HDSA’s 2020 Convention has gone virtual, and participation is free – though registration for some of the sessions is required due to limited space. Virtual Convention is taking place from June 4th – 7th, and traditionally, the Saturday of Convention (June 6th) is devoted to a research forum. Although we can’t be in one location in person this year, we’ve planned the same great scientific programming, designed to convey the latest news in HD research. For the full schedule, we highly recommend checking out the convention page on the HDSA website, and downloading the Convention app. Here is our research forum line-up:
Saturday, June 6th (all sessions in Eastern time)
- 10:00 – 10:45 AM: Pre-recorded webinar from Annexon Biosciences
- 11:00 – 11:15 AM: Welcome from Dr. George Yohrling
- 11:15 – 11:45 AM: Wave Life Sciences
- 12:15 – 12:45 PM: Roche/Genentech
- 1:00 – 2:00 PM: HD Buzz Year in Review
- 2:30 – 3:30 PM: Clinical Trials Showcase
Additional research sessions on June 4th – 7th will include live Q&As with Ed and Jeff from HDBuzz, HD researchers from HD families, and pharma and biotech companies speaking about HD therapies in development. Please register to check out these exciting presentations from leaders in the field!

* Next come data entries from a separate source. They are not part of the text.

(* ===== verification/Statements.v ===== *)
(** * Billing statements

    - [Repo] models the rows, queries and repositories of
      [internal/repository] (models.go, interfaces.go, mock.go) that the
      statement service uses;
    - [Service] models [internal/service/statement_service.go] and
      [statement_export.go]: who may see which statement, and the export;
    - [Handlers] models [internal/handlers/statements.go]: query parameters,
      the CSV form and the answers.

    Object storage, gzip and the text of timestamps in object keys are
    parameters. *)
From Stdlib Require Import ZArith Lia Ascii String.
From stdpp Require Import base gmap strings list.
From S2P Require Import Prelude GoStrings GoTime Timeutil Subscriptions Rsql RequestParams.
#[local] Open Scope string_scope.
#[local] Open Scope Z_scope.

(** ** Rows and repositories *)
Module Repo.
Import Subscriptions.Repository.

Record StatementRow := {
  s_ID : string;
  s_TenantID : string;
  s_SubscriptionID : string;
  s_CustomerID : string;
  PeriodStart : string;
  PeriodEnd : string;
  IssuedAt : string;
  TotalAmount : string;
  s_Currency : string;
  Kind : string;
  s_Status : string;
  s_DeletedAt : option Time;
}.

Record StatementQuery := {
  q_SubscriptionID : string;
  q_Kind : string;
  q_Status : string;
  StartAfter : string;
  EndBefore : string;
  Limit : Z;
  Order : string;
  Filter : option RSQLFilter;
}.

(** What the service asks of the two repositories. *)
Class StatementRepository (S : Type) := {
  FindStatement : S → string → result repo_error StatementRow;
  ListByCustomerID : S → string → StatementQuery → result repo_error (list StatementRow * Z);
}.
Class StatementRepositoryLaws (S : Type) `{StatementRepository S} := {
  list_customer : ∀ s c q rows n, ListByCustomerID s c q = Ok (rows, n) → Forall (λ r, s_CustomerID r = c) rows;
}.
Class SubscriptionReader (B : Type) := {
  FindSubscription : B → string → result repo_error SubscriptionRow;
  ListByTenant : B → string → result repo_error (list SubscriptionRow);
}.
Class SubscriptionReaderLaws (B : Type) `{SubscriptionReader B} := {
  list_tenant : ∀ b t rows, ListByTenant b t = Ok rows → Forall (λ r, TenantID r = t) rows;
}.

(** The repositories in memory: rows by identifier, and the error that every
    listing or finding is set to give. *)
Record MockStatementRepo := { records : gmap string StatementRow; listErr : option string; findErr : option string }.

Survey: Impact of COVID-19 on Rare Disease Communities
The Rare Diseases Clinical Research Network (RDCRN) is an American research consortium supported by the National Institutes of Health (NIH) that collaborates to better understand various rare diseases and how best to treat and care for patients in these communities. The NIH announced recently that the RDCRN has developed a survey to find out how COVID-19 is impacting rare disease communities. You can participate here to add HD community voices and help shape our government’s understanding of how this crisis is affecting our HD family.
HD Insights: Spring Edition
HD Insights is a publication from the Huntington Study Group (HSG) that highlights current HD research. Edited by Dr. Daniel Claassen, who also directs the HDSA Center of Excellence at Vanderbilt University, HD Insights comes out twice yearly. It contains thoughtful articles that provide information about the latest scientific findings and the people shaping HD research and clinical care today. The Spring 2020 Issue is available now, with articles on AAV gene therapy (like the HD trial being conducted by uniQure), trial recruitment, and family resilience.
On a more frequent basis, HSG also issues the HD Insights Podcast. This week’s interview is with Dr. Lauren Byrne, a postdoctoral researcher in the laboratory of Dr. Ed Wild at University College London, and a recipient of the 2019 HDSA Berman-Topper HD Career Development Fellowship. Lauren speaks about growing up in Northern Ireland in a family affected by HD, and how it led her to pursue HD science and finally to obtain her PhD in a prominent HD laboratory in early 2020. She also describes her research on biomarkers, especially the HDClarity spinal fluid collection study, and how it could help with speeding HD clinical trials and developing more accurate diagnostics. You can listen to the podcast or read a transcript of it here.